Start of DATA EXTRACTS

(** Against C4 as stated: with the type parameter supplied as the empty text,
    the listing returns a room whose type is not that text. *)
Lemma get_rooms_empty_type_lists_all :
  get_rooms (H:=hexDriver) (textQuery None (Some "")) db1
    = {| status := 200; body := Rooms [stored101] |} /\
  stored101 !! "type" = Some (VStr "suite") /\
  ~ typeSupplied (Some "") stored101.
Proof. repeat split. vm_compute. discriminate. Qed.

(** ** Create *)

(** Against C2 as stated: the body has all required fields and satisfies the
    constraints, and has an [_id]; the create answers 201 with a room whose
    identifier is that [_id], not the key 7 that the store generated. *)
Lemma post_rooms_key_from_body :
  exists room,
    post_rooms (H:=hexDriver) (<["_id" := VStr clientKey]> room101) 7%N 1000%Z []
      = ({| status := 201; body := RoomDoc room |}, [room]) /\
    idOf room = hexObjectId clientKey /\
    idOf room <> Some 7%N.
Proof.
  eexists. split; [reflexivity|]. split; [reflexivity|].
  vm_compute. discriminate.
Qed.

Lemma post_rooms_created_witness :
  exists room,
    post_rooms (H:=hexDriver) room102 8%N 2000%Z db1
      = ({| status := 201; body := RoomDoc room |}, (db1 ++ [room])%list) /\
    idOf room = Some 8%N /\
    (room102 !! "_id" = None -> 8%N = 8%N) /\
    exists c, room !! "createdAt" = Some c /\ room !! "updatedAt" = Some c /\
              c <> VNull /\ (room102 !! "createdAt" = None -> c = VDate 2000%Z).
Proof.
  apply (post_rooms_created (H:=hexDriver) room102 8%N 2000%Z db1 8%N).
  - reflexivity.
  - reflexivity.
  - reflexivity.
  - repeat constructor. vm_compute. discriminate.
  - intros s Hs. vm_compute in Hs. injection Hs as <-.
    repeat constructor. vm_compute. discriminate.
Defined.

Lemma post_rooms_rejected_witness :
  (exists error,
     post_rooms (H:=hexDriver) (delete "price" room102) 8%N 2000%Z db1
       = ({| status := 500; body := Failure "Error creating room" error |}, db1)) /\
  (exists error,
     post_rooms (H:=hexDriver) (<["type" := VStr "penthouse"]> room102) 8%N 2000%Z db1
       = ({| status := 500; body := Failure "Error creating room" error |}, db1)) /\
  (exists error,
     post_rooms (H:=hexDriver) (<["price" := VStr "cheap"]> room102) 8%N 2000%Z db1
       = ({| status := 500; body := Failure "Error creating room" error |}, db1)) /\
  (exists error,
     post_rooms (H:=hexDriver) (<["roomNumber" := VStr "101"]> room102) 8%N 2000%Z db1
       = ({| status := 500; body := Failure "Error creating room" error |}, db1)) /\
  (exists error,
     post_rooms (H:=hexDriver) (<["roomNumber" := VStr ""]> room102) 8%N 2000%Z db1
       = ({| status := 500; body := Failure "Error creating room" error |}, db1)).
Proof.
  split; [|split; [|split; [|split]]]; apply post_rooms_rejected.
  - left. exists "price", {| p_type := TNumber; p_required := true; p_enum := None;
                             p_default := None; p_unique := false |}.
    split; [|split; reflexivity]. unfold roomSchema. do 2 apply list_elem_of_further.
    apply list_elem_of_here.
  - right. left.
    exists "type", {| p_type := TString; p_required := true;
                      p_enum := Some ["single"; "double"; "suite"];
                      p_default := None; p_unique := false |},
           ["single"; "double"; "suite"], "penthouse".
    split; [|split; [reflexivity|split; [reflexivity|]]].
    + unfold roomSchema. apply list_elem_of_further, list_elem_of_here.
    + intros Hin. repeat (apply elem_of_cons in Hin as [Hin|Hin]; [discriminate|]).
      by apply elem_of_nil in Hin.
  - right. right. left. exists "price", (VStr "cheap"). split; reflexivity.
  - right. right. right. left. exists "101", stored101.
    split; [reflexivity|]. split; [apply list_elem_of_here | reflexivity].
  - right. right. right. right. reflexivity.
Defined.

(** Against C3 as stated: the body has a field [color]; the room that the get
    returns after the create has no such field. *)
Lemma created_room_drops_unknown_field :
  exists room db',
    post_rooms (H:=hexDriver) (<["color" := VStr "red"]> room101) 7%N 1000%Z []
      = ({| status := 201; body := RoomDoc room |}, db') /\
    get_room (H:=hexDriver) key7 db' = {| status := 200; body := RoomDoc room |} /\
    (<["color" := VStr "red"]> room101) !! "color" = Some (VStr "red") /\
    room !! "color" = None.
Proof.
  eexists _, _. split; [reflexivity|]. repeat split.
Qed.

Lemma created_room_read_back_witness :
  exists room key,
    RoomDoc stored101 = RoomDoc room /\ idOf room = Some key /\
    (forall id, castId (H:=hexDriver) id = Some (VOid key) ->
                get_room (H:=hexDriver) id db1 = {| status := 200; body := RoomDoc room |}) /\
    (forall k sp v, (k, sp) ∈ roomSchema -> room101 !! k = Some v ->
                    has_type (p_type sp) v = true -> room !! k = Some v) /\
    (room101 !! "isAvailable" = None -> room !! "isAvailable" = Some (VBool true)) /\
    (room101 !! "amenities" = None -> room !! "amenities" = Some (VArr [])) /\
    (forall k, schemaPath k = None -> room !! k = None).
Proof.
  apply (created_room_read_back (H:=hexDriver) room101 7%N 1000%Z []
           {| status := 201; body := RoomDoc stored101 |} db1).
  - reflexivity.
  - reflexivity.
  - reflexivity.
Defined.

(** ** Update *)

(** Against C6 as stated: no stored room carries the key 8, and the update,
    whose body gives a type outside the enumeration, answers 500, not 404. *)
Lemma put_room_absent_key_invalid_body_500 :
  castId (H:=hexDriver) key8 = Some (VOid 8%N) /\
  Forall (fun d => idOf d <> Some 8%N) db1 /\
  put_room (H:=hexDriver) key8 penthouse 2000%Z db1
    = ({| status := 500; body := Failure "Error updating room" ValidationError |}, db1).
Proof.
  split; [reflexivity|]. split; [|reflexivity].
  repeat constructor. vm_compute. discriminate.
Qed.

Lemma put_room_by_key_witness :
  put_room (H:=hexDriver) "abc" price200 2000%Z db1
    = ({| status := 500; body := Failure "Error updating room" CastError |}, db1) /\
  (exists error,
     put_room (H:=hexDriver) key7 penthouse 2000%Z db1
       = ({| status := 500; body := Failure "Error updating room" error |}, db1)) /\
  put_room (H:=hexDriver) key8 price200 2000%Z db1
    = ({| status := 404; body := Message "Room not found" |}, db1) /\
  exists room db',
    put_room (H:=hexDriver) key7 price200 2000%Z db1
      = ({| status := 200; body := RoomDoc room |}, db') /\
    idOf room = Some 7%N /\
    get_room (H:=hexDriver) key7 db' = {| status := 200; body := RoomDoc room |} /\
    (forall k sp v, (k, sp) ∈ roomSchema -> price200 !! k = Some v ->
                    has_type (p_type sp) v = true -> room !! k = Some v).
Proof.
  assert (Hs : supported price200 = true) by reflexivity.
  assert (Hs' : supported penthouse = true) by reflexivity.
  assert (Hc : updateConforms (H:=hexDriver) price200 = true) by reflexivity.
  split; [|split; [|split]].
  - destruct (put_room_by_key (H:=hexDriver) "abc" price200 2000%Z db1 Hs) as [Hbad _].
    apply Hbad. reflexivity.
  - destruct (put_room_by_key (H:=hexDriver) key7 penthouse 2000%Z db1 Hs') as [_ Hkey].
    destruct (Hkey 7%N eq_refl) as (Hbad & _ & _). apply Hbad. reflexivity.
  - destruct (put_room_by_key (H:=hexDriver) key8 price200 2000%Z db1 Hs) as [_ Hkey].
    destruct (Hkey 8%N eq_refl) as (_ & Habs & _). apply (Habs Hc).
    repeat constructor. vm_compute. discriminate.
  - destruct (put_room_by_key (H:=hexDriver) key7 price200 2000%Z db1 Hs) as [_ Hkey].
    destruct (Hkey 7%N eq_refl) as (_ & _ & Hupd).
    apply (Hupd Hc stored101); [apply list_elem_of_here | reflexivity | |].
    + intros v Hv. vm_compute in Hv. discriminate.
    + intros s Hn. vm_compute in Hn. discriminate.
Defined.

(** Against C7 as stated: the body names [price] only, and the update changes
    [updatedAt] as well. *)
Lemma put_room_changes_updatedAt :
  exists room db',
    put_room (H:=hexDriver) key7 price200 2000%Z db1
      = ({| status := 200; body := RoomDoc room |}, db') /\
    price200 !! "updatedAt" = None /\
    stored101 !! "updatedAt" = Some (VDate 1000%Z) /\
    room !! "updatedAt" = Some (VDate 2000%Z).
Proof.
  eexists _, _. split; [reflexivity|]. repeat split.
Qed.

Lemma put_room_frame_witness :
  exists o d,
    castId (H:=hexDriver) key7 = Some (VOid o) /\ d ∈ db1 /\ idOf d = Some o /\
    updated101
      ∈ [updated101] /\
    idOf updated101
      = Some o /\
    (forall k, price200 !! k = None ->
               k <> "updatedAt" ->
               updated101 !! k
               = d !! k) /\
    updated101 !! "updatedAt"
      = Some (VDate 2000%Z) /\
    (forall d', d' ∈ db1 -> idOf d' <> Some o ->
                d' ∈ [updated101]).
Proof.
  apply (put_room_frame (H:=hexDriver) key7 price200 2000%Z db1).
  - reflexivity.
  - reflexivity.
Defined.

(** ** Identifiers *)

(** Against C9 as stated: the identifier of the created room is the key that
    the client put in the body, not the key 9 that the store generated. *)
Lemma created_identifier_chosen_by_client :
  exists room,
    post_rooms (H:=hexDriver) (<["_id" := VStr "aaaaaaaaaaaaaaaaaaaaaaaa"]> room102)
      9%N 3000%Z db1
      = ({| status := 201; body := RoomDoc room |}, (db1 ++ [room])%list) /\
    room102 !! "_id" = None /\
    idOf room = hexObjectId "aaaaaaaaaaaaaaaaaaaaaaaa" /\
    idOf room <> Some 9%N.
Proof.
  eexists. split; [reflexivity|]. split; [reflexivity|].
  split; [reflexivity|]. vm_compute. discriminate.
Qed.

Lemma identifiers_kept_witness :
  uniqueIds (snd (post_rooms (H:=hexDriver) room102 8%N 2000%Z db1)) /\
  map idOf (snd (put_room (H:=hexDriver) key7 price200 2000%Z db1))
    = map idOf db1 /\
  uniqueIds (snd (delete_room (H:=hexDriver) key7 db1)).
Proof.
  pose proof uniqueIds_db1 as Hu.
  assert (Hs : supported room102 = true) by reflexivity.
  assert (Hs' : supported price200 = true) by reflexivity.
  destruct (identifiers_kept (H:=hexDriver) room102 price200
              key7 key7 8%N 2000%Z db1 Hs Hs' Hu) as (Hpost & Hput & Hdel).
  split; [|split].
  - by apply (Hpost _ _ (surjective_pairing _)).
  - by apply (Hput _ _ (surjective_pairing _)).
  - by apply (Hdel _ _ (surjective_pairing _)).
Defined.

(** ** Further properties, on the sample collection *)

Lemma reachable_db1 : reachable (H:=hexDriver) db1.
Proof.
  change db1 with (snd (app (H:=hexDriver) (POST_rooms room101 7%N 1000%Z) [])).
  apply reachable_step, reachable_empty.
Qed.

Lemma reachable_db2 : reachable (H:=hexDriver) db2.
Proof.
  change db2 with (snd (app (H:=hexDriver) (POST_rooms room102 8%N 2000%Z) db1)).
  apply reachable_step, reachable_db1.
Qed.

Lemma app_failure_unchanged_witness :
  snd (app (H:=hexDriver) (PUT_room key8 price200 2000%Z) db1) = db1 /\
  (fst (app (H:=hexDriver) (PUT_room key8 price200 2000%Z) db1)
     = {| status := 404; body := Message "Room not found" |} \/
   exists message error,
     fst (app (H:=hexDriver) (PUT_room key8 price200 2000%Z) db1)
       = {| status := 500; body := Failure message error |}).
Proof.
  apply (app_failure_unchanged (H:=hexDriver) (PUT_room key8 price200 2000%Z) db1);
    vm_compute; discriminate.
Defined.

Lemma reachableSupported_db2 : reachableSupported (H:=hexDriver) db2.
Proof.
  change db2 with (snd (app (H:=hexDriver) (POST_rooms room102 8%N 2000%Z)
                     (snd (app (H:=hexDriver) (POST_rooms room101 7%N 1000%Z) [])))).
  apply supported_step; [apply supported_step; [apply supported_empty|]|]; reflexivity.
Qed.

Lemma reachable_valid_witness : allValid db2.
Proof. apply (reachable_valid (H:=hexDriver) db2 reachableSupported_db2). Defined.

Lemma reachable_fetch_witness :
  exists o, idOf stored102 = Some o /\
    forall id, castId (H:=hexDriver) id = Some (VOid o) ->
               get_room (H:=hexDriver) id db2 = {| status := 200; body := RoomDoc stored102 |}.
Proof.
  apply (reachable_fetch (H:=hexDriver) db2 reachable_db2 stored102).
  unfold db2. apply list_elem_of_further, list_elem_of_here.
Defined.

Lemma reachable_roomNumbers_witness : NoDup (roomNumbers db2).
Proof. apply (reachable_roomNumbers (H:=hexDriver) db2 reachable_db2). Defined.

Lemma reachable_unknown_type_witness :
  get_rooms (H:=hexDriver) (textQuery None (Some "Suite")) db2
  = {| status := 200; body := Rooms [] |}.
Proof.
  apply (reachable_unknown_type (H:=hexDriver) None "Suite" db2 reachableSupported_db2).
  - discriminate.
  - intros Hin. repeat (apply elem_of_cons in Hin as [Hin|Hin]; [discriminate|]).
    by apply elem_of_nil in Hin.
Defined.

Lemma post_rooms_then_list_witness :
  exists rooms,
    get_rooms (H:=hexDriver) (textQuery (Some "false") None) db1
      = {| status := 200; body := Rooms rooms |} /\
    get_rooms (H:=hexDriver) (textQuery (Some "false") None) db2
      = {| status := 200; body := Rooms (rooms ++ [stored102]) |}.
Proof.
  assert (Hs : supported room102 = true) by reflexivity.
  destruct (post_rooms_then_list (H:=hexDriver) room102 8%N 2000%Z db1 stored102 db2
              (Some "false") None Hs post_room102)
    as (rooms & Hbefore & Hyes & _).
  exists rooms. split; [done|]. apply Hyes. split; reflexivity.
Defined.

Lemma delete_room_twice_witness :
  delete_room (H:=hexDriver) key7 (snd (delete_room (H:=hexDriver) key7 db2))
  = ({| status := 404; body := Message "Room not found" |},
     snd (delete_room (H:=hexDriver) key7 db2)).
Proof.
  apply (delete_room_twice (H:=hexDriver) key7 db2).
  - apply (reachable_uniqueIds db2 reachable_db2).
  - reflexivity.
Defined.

End of DATA EXTRACTS

**WORK TASK**: Copy the stretch of the records above that runs from the line with "apply (Hupd Hc" through the line with "(VDate 1000%Z) /\". Both end lines belong in the copy, and nothing else does.

**TASK SOLUTION**:
    apply (Hupd Hc stored101); [apply list_elem_of_here | reflexivity | |].
    + intros v Hv. vm_compute in Hv. discriminate.
    + intros s Hn. vm_compute in Hn. discriminate.
Defined.

(** Against C7 as stated: the body names [price] only, and the update changes
    [updatedAt] as well. *)
Lemma put_room_changes_updatedAt :
  exists room db',
    put_room (H:=hexDriver) key7 price200 2000%Z db1
      = ({| status := 200; body := RoomDoc room |}, db') /\
    price200 !! "updatedAt" = None /\
    stored101 !! "updatedAt" = Some (VDate 1000%Z) /\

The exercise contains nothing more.